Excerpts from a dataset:
※

(** * Entity collections of python-mip ([mip/lists.py])

    A shallow embedding of the four collection classes of [mip/lists.py]
    ([VarList], [VVarList], [ConstrList], [VConstrList]) and the
    properties of index assignment, compaction on removal and lookup
    that hold of them.

    Python objects that the code mutates in place (the [Var] and
    [Constr] handles, whose [idx] attribute [remove] rewrites) live in
    a store addressed by references; the owning model, its solver and
    the two cached sequences form the rest of the state.  Every method
    is a function from a state to an outcome (a value or a raised
    exception) and the state reached. *)

From Stdlib Require Import ZArith Lia Floats.SpecFloat.
From stdpp Require Import base tactics option list sorting strings pretty.

Local Open Scope Z_scope.

(** ** Python values used by the module *)

(** A Python [float]: an IEEE 754 value. *)
Definition float : Type := spec_float.

(** The literals [0.0] and [1.0], and [float("inf")]. *)
Definition float_0 : float := S754_zero false.
Definition float_1 : float := S754_finite false 4503599627370496 (-52).
Definition float_inf : float := S754_infinity false.

(** The exceptions that the module's methods can raise.  [NoObject] is
    not a Python exception: it is the outcome of following a reference
    that names no allocated handle, which no Python run can do. *)
Inductive exn : Type :=
  | IndexError
  | TypeError
  | ValueError
  | AttributeError
  | RecursionError
  | Exception (msg : string)
  | NoObject.

Inductive outcome (A : Type) : Type :=
  | Ok (a : A)
  | Raise (e : exn).
Arguments Ok {A} a.
Arguments Raise {A} e.

(** A reference to a handle object ([Var] or [Constr]). *)
Definition ref : Type := nat.

(** The builtin [slice] object: each of [start], [stop] and [step] is
    an [int] or [None]. *)
Record slice : Type := mkSlice {
  slice_start : option Z;
  slice_stop : option Z;
  slice_step : option Z
}.

(** Attribute access [s.<attr>] on a [slice]: the builtin has exactly
    the three attributes [start], [stop] and [step]; any other name
    raises [AttributeError]. *)
Definition slice_getattr (s : slice) (attr : string) : outcome (option Z) :=
  if String.eqb attr "start" then Ok (slice_start s)
  else if String.eqb attr "stop" then Ok (slice_stop s)
  else if String.eqb attr "step" then Ok (slice_step s)
  else Raise AttributeError.
(* ===== verification/_CoqProject ===== *)
-Q . S2P
Prelude.v
Prog.v
TokenName.v
Ledger.v
LedgerFacts.v
LedgerEffects.v
LedgerInv.v
LedgerCount.v
LedgerMint.v
LedgerRetire.v
LedgerSpec.v
LedgerCensus.v
Tier.v
TierFacts.v
TierSpec.v
TierMint.v
Watch.v
WatchSpec.v
WindowFlow.v
WindowFlowFacts.v
WindowFlowSpec.v
WindowCredit.v
WindowCreditSpec.v
Drain.v
DrainFacts.v
DrainSpec.v
Scan.v
ScanSpec.v
CpuTopology.v
CpuTopologySpec.v
PoolProbe.v
PoolProbeSpec.v
PosixLock.v
PosixLockSpec.v
Endings.v
EndingsSpec.v
Lifecycle.v
LifecycleLogic.v
LifecycleHandlers.v
LifecycleSpec.v
IdleBaseline.v
IdleBaselineSpec.v
SpendOnce.v
AdaptiveCpu.v
AdaptiveCpuFacts.v
AdaptiveCpuLedger.v
AdaptiveCpuSpec.v
AdaptiveCpuRuns.v
CpuSampler.v
CpuSamplerSpec.v
CpuLearning.v
CpuLearningSpec.v
GpuGuard.v
GpuGuardSpec.v
AdaptiveGpu.v
AdaptiveGpuSpec.v
AdaptiveGpuRuns.v
Gang.v
GangLogic.v
GangSound.v
GangHandlers.v
GangRuns.v
GangSpec.v
Partition.v
PartitionFacts.v
PartitionSpec.v
Decompose.v
DecomposeSpec.v
FileStore.v
FileStoreLogic.v
FileStoreHandlers.v
FileStoreSpec.v
(* ===== verification/Prelude.v ===== *)
(** * PrismaBuild: a verification development

    PrismaBuild is a queue of sealed actions shared by the boxes of a fleet
    through a file system.  Workers claim rows, pay for them with token files
    of a per-box ledger, watch the action they launched, and give the tokens
    back; storage tiers stage the data the actions read, in token ledgers of
    their own.  This library models the parts of [src/src/prismabuild] that
    decide who may take what and for how long, as executable definitions over
    explicit state, and proves what makes them correct.

    ** Files and the code they model

    - [Prelude]: results ([Ok]/[Raise]), strings, sorted dictionaries, sums;
      the tactics and hint databases of the library.
    - [TokenName], [Ledger]: [ResourceLedger] of [pool.py] and
      [holder_census.py].  The state is the directory tree: [free/], one
      directory per holder, [minted/], [dead/] and the sidecars.  Each call
      takes an [IO] record that says which rename, mkdir, unlink, create or
      listing the file system refuses, so the theorems cover every failure.
      [LedgerFacts], [LedgerEffects], [LedgerInv], [LedgerCount], [LedgerMint],
      [LedgerRetire] hold its lemmas (what a move loop does, the invariants
      under a step relation of all mutators, the counts), [LedgerSpec] and
      [LedgerCensus] its theorems: no double booking, conservation,
      all-or-nothing acquisition, refinement of an abstract counter, exact
      mint and retirement, the census, the sweep of abandoned acquisitions.
    - [Tier]: [TierLedger] of [tier_holdings.py] with the kinds of
      [storage_tiers.py]: a tier ledger and, for a RAM tier, the host ledger
      that mirrors it.  [TierFacts], [TierSpec], [TierMint]: takes are exact
      or change nothing, releases and handovers keep the mirror, a converged
      reconciliation is true, a mint reaches its target.
    - [Watch]: [ProgressWatch], [ActivityWatch], the budgets and the stall
      check of [pool.py].  [WatchSpec]: a run without progress is bounded,
      credits do not overlap, what a report can grant, what a check decides.
    - [WindowFlow], [WindowCredit]: [window_credit.py].  [WindowFlowFacts]
      and [WindowFlowSpec] prove the joint need a maximum flow and a minimum
      cut; [WindowCreditSpec] the admission gate, the claim order and the
      victim rule.
    - [Drain]: [drain_policy.py] and the observation loop, the pass record and
      the holder bound of [pool.py], in a state monad with the code's early
      returns and exceptions.  [DrainFacts] is a weakest-precondition logic
      for it, [DrainSpec] its theorems: every withhold is justified, a
      refilled box cannot hold others back past the ceiling, a measurement's
      deadlines end its wait.
    - [Scan]: [candidate_policy.py] and the room check and opening of the
      claim pass of [pool.py]; uses [Drain]'s verdicts.  [ScanSpec]: a
      withheld row stays behind, kept rooms survive admissions, the verdict
      governs the scan.
    - [CpuTopology], [CpuTopologySpec]: [cpu_topology.py]; the tiers it
      builds are what [Ledger.configure_cpu_tiers] accepts.
    - [PoolProbe], [PoolProbeSpec]: [PoolContentionProbe] of [pool.py] with
      the interval arithmetic of [storage_tiers.py], and the heartbeat that
      credits a [Watch] with what it judged.
    - [PosixLock], [PosixLockSpec]: [posix_lock.py].  [held] and [retire] are
      programs over system calls, run by any number of threads and processes
      that may be killed; at most one thread is ever inside a held block.
    - [Endings], [EndingsSpec]: [endings.py] and the capture loop
      [outcome_poll] of [action_wait.py]: which record answers for a key, which
      for a watched run, and which transition an attempt permits.  A poll is a
      program of reads, each of which may raise; it is run over a trace that
      gives the files as they are at each read, so that they may move between
      any two.

    - [Prog]: programs over calls and [safe], a rely-guarantee assertion about
      one actor's program.
    - [Lifecycle]: the life of one key: [lifecycle.py] with the claim, publish,
      withdraw and reap of [pool.py] and [claim_identity.py].  The state is
      the key's files -- [ready/], [claimed/], tombstones, captures, terminal
      rows, immutable attempts, decisions and supersessions -- and each
      handler a program over the file operations it makes; actors run them
      interleaved and die anywhere.  [LifecycleLogic] has the invariant, when
      each operation is safe and what it teaches; [LifecycleHandlers] proves
      every handler safe; [LifecycleSpec] draws the conclusions -- no
      generation disappears, attempts are in order, rows agree with them --
      and plays three runs in which the code loses a generation.
    - [IdleBaseline], [IdleBaselineSpec]: the idle history of a host in
      [adaptive_cpu.py] ([idle_judgement_with_reference], [Controller.idle]):
      what a sample is compared with, excursions, provisional seeds.
    - [AdaptiveCpu]: [Controller.decision] of [adaptive_cpu.py] with the holder
      census, prices, allowance, pressure and isolation gates, lending,
      placement, and the borrow record ([admitted], [withdrew]).
      [AdaptiveCpuFacts] inverts an admission, [AdaptiveCpuLedger] follows it
      into the ledger, [AdaptiveCpuSpec] has what one decision guarantees and
      [AdaptiveCpuRuns] what sequences of them keep.
    - [CpuSampler], [CpuSamplerSpec]: [Controller.sample] and
      [control_cpu.attributed_ticks]: the sample a decision reads, and that it
      always is evidence.
    - [CpuLearning], [CpuLearningSpec]: export rates and slots, and what a
      completion teaches of its shape.
    - [SpendOnce]: credit that is spent once, the abstract promise the borrows
      of the CPU controller and the probes of the GPU controller refine.
    - [AdaptiveGpu]: [Controller.decision] of [adaptive_gpu.py] with the sample
      facts of [gpu_sample_facts.py], the power reference, the response to a
      probe, the power-cap exception and the probe's credit.
      [AdaptiveGpuSpec] has the evidence behind an admission and
      [AdaptiveGpuRuns] what sequences keep: who is on the device, one probe a
      sample, a bounded reference.
    - [GpuGuard], [GpuGuardSpec]: [Guard.observe] of [gpu_memory.py]: whom the
      memory guard stops, as streaks of evidence.
    - [Gang]: gang reservation: [_gang.py] with the gang parts of the claim
      pass, the start barrier and the teardown of [pool.py] and the election
      refresh of [_measurement_reservation.py].  The state is the gang files
      and the queue rows of members; registrars, claimants, starters and
      tearers are programs over file operations, run interleaved and killed
      anywhere, while the rest of the queue moves rows.  [GangLogic] has the
      invariant and what a key lock and a host's admission let their holder
      know, [GangSound] that every operation keeps it, [GangHandlers] that
      every handler is safe, [GangRuns] an interpreter for scripted runs.
      [GangSpec]: members on hosts of their own, whole starts, the registered
      record, and the two ways in which two members are elected to one host:
      an unreadable election, and the census that [runtime_reservation_census]
      reduces while the GPU runtime gate is latched.  The separation of the
      claims rests on the sibling check, not on the elections.
    - [Partition]: the validation and the batcher of [decomposition.py]
      ([validate_roster], [validate_batch_policy], [_runs], [_partition_run],
      [partition_roster]) over rationals with a rounding as an argument.
      [PartitionFacts] has its bisections and its three passes,
      [PartitionSpec] that its cuts are the best there are and that its
      batches cover the roster.
    - [Decompose], [DecomposeSpec]: the rest of [decomposition.py]: commands
      with a batch slot, plans, memberships, the cover check
      ([verify_exact_cover]), and [freeze_plan], [publish_children] and
      [complete_group] as programs over the records of one parent, beside any
      others.  One plan per parent; a cover is exact or refused; a group
      closes on its frozen children only.
    - [FileStore]: [immutable_files.py].  The state is inodes and directory
      entries; [publish_immutable], [publish_exact], the replacement writers
      and the stable readers are programs over system calls, run by any number
      of callers that may stop anywhere, beside a world that makes and, when
      [moved], moves directories, and that removes current and sealed names
      (as [register_shared_range] of [residency_plan.py] does).  [FileStoreLogic] has the invariant and what
      a caller owns, [FileStoreHandlers] that every program is safe,
      [FileStoreSpec] that sealed files are written once and whole, that
      answers about a name agree while it is not removed, that reads of current records are whole and
      not stale, and that what is published is read.  The first-writer records
      of [Decompose] are such files.

    ** Fuel and bounds

    The flow of [WindowFlow] is bounded: a breadth-first search runs for as many
    rounds as there are nodes, the augmenting loop for as many as the sum of
    the needs plus one.  [joint_need_is_maximum] shows that they suffice: the
    function always returns a value.
    The retry loop of [held] takes a number of turns and waits forever after
    them; its safety is proved for every number.  [outcome_poll] gives its
    loop four turns, and [watched_run_answer] shows that every poll ends in an
    answer or an error of one of its at most seven reads, whatever they find.

    ** Idealisations

    Clock readings and durations are integers (microseconds) and rates exact
    rationals, where the code has floats.  A dictionary is a finite map read
    in sorted order where the code sorts it, a directory a set of names.
    Random parts of a name (a nonce, a clock, a pid) are arguments.  In the
    drain policy a prior record's [passes] and [first_unix] are finite.
    Unlinking a mint marker never raises, and a tier's [free/] directory
    exists.
    The lock model has one lock path without hard links.  A [published_unix]
    is an integer, an infinity, not a number, or an integer no float holds;
    the decisions, the archives and the handoffs (which the code reads under
    the transition lock) are one read each; streams are their bytes, so that
    the permissive decoding of a cut code point is not seen.

    In the life of a key a read answers what is there or raises; immutable
    attempts are never missing or tampered with, except that the sweep may
    find so; publication stamps are distinct; the rename of a claim and the
    read of what it moved are one step; a lease is the claim it names.  The
    transition lock is one step, which [transition_lock_excludes] justifies.
    In CPU admission a load is an exact rational and a clock an integer number
    of microseconds, so that comparisons and [round(x, 6)] are those of the
    exact numbers; values a file holds have the type the code writes, so that
    the tests for other types have no case; a holder listing and a telemetry
    read answer what is there.
    GPU admission and the memory guard are modelled alike; the margin of a
    power response is compared as a square, and a response is always taken
    against a non-empty baseline ([probe_baseline]).
    In the ledger a scan that passes over what it cannot list ([Path.glob])
    misses exactly the holders the file system refuses to list, and a commit
    raises where its holder directory or a sidecar fails it.
    In gang reservation a census is the refresh that every candidate makes
    under host admission; gates between the gang's own checks -- capacity,
    backfill, loans, placement -- answer anything.  Gang files are never
    removed: [sweep_gangs], which prunes a gang whose members all ended, is
    left out.  A stamp is an integer, and the loop of the start barrier takes
    a number of turns, for every number.
    In decomposition a duration is a rational and every operation of the
    batcher is followed by a rounding [rnd]; what is proved for all roundings
    asks that they are monotone, idempotent and keep zero, as the rounding of
    floats does short of overflow to infinity.  Digests of documents are
    arguments.  A request and a frozen half are records of the fields that
    the plan reads; a stored record that is there but malformed is one whose
    reading raises, or a plan that fails its own check.
    In the file store a stat tells inode, kind, mode and size truly and says
    anything of times and link counts; a sealed name may be
    removed but is never replaced in one step, and where a rename retires it
    the retired name is not followed; each temporary name is new; a path written by rename
    goes through real directories; and a chunk loop takes a number of turns,
    for every number.

    ** Not modelled

    The measurement reservation that [record_pass] carries, class-scoped
    evidence and the dead-input failing inside [_opening_claim_row];
    [reclaim_idle_rates] and the loops over all tiers of [tier_holdings.py];
    the texts of terminal records.  In the life of a key broker scopes
    and late-finish marks, gangs, membership handoffs and the quarantine of
    unreadable rows; of gangs backfill, bounded loans, resident holds, terminal
    marks and the sweep; of decomposition the common spec, task data
    projections and the reading of sealed children.  Sealing and the CAS, submission, the tier cycle and the movers, reader
    leases, produced outputs, containment, the Slurm lane, reporting and
    retention: mostly file, process and container I/O; the manifest lists
    them. *)

From stdpp Require Export base tactics list gmap sets sorting strings pretty numbers relations.
From Stdlib Require Import Ascii.
From stdpp Require Import options.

※

__Instructions for the task__: Please output exactly the lines from the one containing "floats does short" through the end of the records, both included.

__Response to the task__:
    floats does short of overflow to infinity.  Digests of documents are
    arguments.  A request and a frozen half are records of the fields that
    the plan reads; a stored record that is there but malformed is one whose
    reading raises, or a plan that fails its own check.
    In the file store a stat tells inode, kind, mode and size truly and says
    anything of times and link counts; a sealed name may be
    removed but is never replaced in one step, and where a rename retires it
    the retired name is not followed; each temporary name is new; a path written by rename
    goes through real directories; and a chunk loop takes a number of turns,
    for every number.

    ** Not modelled

    The measurement reservation that [record_pass] carries, class-scoped
    evidence and the dead-input failing inside [_opening_claim_row];
    [reclaim_idle_rates] and the loops over all tiers of [tier_holdings.py];
    the texts of terminal records.  In the life of a key broker scopes
    and late-finish marks, gangs, membership handoffs and the quarantine of
    unreadable rows; of gangs backfill, bounded loans, resident holds, terminal
    marks and the sweep; of decomposition the common spec, task data
    projections and the reading of sealed children.  Sealing and the CAS, submission, the tier cycle and the movers, reader
    leases, produced outputs, containment, the Slurm lane, reporting and
    retention: mostly file, process and container I/O; the manifest lists
    them. *)

From stdpp Require Export base tactics list gmap sets sorting strings pretty numbers relations.
From Stdlib Require Import Ascii.
From stdpp Require Import options.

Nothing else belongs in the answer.